2 -A designação é feita a pedido do respectivo proprietário, mediante um processo especial de candidatura e reconhecimento pela autoridade nacional a regular por portaria do membro do Governo responsável pela área do ambiente.
3 -Os terrenos a que for atribuída a designação de «área protegida privada» integram a RNAP e ficam sujeitos ao protocolo de gestão que for acordado com a autoridade nacional na sequência do seu reconhecimento.
4 -O reconhecimento previsto no presente artigo não confere ao respectivo proprietário quaisquer direitos ou prerrogativas especiais de autoridade nem condiciona a aplicação dos instrumentos de gestão territorial existentes, mantendo-se apenas enquanto se mantiverem os valores e objectivos de conservação da natureza e da biodiversidade que justificaram a sua concessão.

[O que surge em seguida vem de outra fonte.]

(** A turn of the accept loop that has accepted, or not. *)
Lemma accepting_spec base st n p fd : Socket.hooked_accept (W := W) → inv base [] st →
  accept_worker st !! n = Some (TAccepting p fd) →
  ∃ s r w st', heap st !! p = Some s ∧ Socket.accept_from host fd (s, world st) = (Ok r, (s, w)) ∧
    step_task n st = (Ok tt, st') ∧ inv base [] st' ∧ server st' = server st ∧
    accept_worker st' = <[n := TStartAccept p]> (accept_worker st) ∧
    match r with
    | Some c => Socket.own c ≠ ∅ ∧
        (∃ w', Socket.SetRecvTimeout i64(recv_timeout_ (server st)) (c, w) = (Ok tt, (c, w')) ∧ world st' = w') ∧
        io_worker st' = io_worker st ++ [next_ptr st] ∧ heap st' = <[next_ptr st := c]> (heap st)
    | None => io_worker st' = io_worker st ∧ heap st' = heap st ∧ world st' = w
    end.
Proof.
  intros Hh Hi Hn. destruct (task_heap _ _ _ _ _ p Hi Hn) as (s & Hs & Hok); [by left|].
  assert (-1 ≤ fd) as Hfd by (eapply (i_calls _ _ _ Hi); by eapply list_elem_of_lookup_2).
  destruct (Socket.accept_from_spec host fd s (world st) Hfd Hok) as (r & w & Hr & Hv & Hc).
  exists s, r, w.
  assert (deref p (Socket.accept_from host fd) st = (Ok r, with_heap (heap st) w st)) as Hd.
  { rewrite (deref_ok p s _ _ _ _ _ Hs Hr). unfold put. by rewrite insert_id. }
  unfold step_task. rewrite get_bind, Hn. unfold run_task. cbv zeta. rewrite (bind_ok _ _ _ _ _ Hd).
  destruct r as [c|].
  - destruct Hc as (Hcok & Hne & _ & Hdiff).
    pose proof (make_inv base [] st c w Hi Hv (proj2 Hcok) Hdiff) as Hi1.
    set (st1 := made c _) in Hi1.
    assert (make c (with_heap (heap st) w st) = (Ok (next_ptr st), st1)) as Hmk by done.
    assert (heap st1 !! next_ptr st = Some c) as Hpc by (simpl; apply lookup_insert_eq).
    destruct (SetRecvTimeout_spec i64(recv_timeout_ (server st)) c w Hcok) as (w2 & Hr2 & Hok2 & Ho2).
    assert (deref (next_ptr st) (Socket.SetRecvTimeout i64(recv_timeout_ (server st))) st1 =
      (Ok tt, put (next_ptr st) c w2 st1)) as Hd2 by (by eapply deref_ok).
    assert (inv base [next_ptr st] (put (next_ptr st) c w2 st1)) as Hi2.
    { eapply inv_put; [exact Hi1|exact Hpc|exact Hok2|]. by rewrite Ho2. }
    set (st2 := put (next_ptr st) c w2 st1) in *.
    assert (accept_result (Some c) (with_heap (heap st) w st) =
      (Ok tt, set_io_worker (io_worker st2 ++ [next_ptr st]) st2)) as Hres.
    { unfold accept_result. rewrite (bind_ok _ _ _ _ _ Hmk), get_bind. by rewrite (bind_ok _ _ _ _ _ Hd2). }
    rewrite (bind_ok _ _ _ _ _ Hres). eexists. split; [done|]. split; [done|]. split; [reflexivity|].
    split; [|split; [done|split; [done|split; [done|split; [by exists w2|split; [done|]]]]]].
    + apply (inv_replace base [] _ n (TAccepting p fd)); [|done|done|done]. destruct Hi2 as [Hl Ho Hf Hnd Hcl].
      constructor; [done| |done|done|done]. intros q. specialize (Ho q). unfold referenced in *. simpl in *.
      rewrite Ho, !elem_of_app, list_elem_of_singleton. pose proof (not_elem_of_nil q). tauto.
    + simpl. by rewrite insert_insert_eq.
  - assert (opened w = opened (world st)) as Ho.
    { destruct Hc as [?|(fd1 & w1 & c & w2 & Hx & Hfd1 & Hy & Hz & _)]; [done|].
      destruct (Hh _ _ _ _ (proj1 Hok) Hx Hfd1) as (c' & w3 & Hctx & Hu). rewrite Hctx in Hy.
      simplify_eq. by rewrite (Hz c' eq_refl) in Hu. }
    eexists. split; [done|]. split; [done|]. split; [reflexivity|]. split; [|done].
    apply (inv_replace base [] _ n (TAccepting p fd)); [|done|done|done].
    assert (inv base [] (put p s w st)) as Hp.
    { eapply inv_put; [exact Hi|exact Hs| |by rewrite Ho]. unfold Socket.ok. rewrite Ho. split; [done|apply Hok]. }
    unfold put in Hp. by rewrite insert_id in Hp.
Qed.

Lemma accept_fd_ok st p s : heap st !! p = Some s → accept_fd p st = (Ok (Socket.sock_ s), st).
Proof.
  intros Hs. unfold accept_fd. rewrite (deref_ok p s _ st (Ok (Socket.sock_ s)) s (world st) Hs) by done.
  unfold put. rewrite insert_id by done. by destruct st.
Qed.

Lemma start_spec base st n p : inv base [] st → accept_worker st !! n = Some (TStartAccept p) →
  ∃ st', step_task n st = (Ok tt, st') ∧ inv base [] st' ∧ server st' = server st ∧ io_worker st' = io_worker st ∧
    (∀ q, q ≠ p → heap st' !! q = heap st !! q) ∧
    if is_stop_ (server st) then accept_worker st' = delete n (accept_worker st)
    else ∃ s, heap st !! p = Some s ∧
      st' = set_accept_worker (<[n := TAccepting p (Socket.sock_ s)]> (accept_worker st)) st.
Proof.
  intros Hi Hn. unfold step_task. rewrite get_bind, Hn. unfold run_task. cbv zeta. rewrite get_bind.
  destruct (is_stop_ (server st)).
  - pose proof (inv_remove base [] st n _ Hi Hn) as Hi1. simpl in Hi1.
    destruct (release_inv base [] _ p Hi1) as (h & w & Hr & Hi2 & Hh); [apply not_elem_of_nil|].
    eexists. split; [exact Hr|]. by split_and!.
  - destruct (task_heap _ _ _ _ _ p Hi Hn) as (s & Hs & Hok); [by left|].
    rewrite (bind_ok _ _ _ _ _ (accept_fd_ok st p s Hs)). eexists. split; [reflexivity|].
    split; [|split_and!; try done; by exists s]. apply (inv_replace base [] st n (TStartAccept p)); [done..|].
    intros q fd [= _ <-]. exact (Socket.ok_sock _ _ Hok).
Qed.

Lemma start_live base st n p st' : inv base [] st → live st → accept_worker st !! n = Some (TStartAccept p) →
  step_task n st = (Ok tt, st') → live st'.
Proof.
  intros Hi Hl Hn. unfold step_task. rewrite get_bind, Hn. unfold run_task. cbv zeta. rewrite get_bind.
  destruct (is_stop_ (server st)).
  2: { destruct (task_heap _ _ _ _ _ p Hi Hn) as (s & Hs & _); [by left|].
    rewrite (bind_ok _ _ _ _ _ (accept_fd_ok st p s Hs)). by intros [= <-]. }
  pose proof (inv_remove base [] st n _ Hi Hn) as Hi1. simpl in Hi1.
  destruct (release_inv base [] _ p Hi1) as (h & w & Hr & _ & Hh); [apply not_elem_of_nil|].
  intros Hst. assert (Ok tt = Ok tt ∧ with_heap h w (set_accept_worker (delete n (accept_worker st)) st) = st') as [_ <-].
  { apply pair_equal_spec. rewrite <- Hst. symmetry. exact Hr. }
  by apply (release_live (set_accept_worker _ st) p).
Qed.

Lemma cancel_close_inv base ls ps : ∀ st, inv base ls st → NoDup ps →
  (∀ p, p ∈ ps → ∃ s, heap st !! p = Some s ∧ Socket.sock_ s ≠ -1) → ∃ h w,
  cancel_close ps st = (Ok tt, with_heap h w st) ∧ inv base ls (with_heap h w st) ∧
  (∀ q, is_Some (h !! q) ↔ is_Some (heap st !! q)).
Proof.
  induction ps as [|p ps IH]; intros st Hi Hnd Hps; simpl.
  { exists (heap st), (world st). by destruct st. }
  apply NoDup_cons in Hnd as [Hp Hnd]. destruct (Hps p) as (s & Hs & Hsock); [by left|].
  destruct (deref_inv _ _ _ _ _ _ Hi Hs (Socket.CancelAll_keeps s Hsock)) as (b & s1 & w1 & Hr1 & _ & Hok1 & Hi1).
  rewrite (bind_ok _ _ _ _ _ Hr1). set (st1 := put p s1 w1 st) in *.
  assert (heap st1 !! p = Some s1) as Hs1 by (simpl; apply lookup_insert_eq).
  destruct (deref_inv _ _ _ _ _ _ Hi1 Hs1 (Socket.close_keeps _)) as (c & s2 & w2 & Hr2 & _ & Hok2 & Hi2).
  assert (close_sock p st1 = (Ok tt, put p s2 w2 st1)) as Hr2' by (unfold close_sock; by rewrite (bind_ok _ _ _ _ _ Hr2)).
  rewrite (bind_ok _ _ _ _ _ Hr2'). set (st2 := put p s2 w2 st1) in *.
  assert (∀ q, is_Some (heap st2 !! q) ↔ is_Some (heap st !! q)) as Hdom.
  { intros q. simpl. destruct (decide (q = p)) as [->|]; [rewrite lookup_insert_eq, Hs; by split; eauto|].
    by rewrite !lookup_insert_ne. }
  destruct (IH st2 Hi2 Hnd) as (h & w & Hr3 & Hi3 & Hh).
  { intros q Hq. assert (q ≠ p) as Hqp by congruence. simpl. rewrite !lookup_insert_ne by done. apply Hps. by right. }
  exists h, w. split; [exact Hr3|]. split; [exact Hi3|]. intros q. by rewrite Hh.
Qed.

5 -O acto de atribuição da designação de «área protegida privada» pode interditar ou condicionar a autorização da autoridade nacional, no interior da área protegida, as acções, actos e actividades de iniciativa particular susceptíveis de prejudicar a biodiversidade, o património geológico ou outras características da área protegida, salvo tratando-se de uma acção de interesse público ou de um empreendimento com relevante interesse geral, como tal reconhecido por despacho conjunto dos membros do Governo responsáveis pela área do ambiente e em razão da matéria.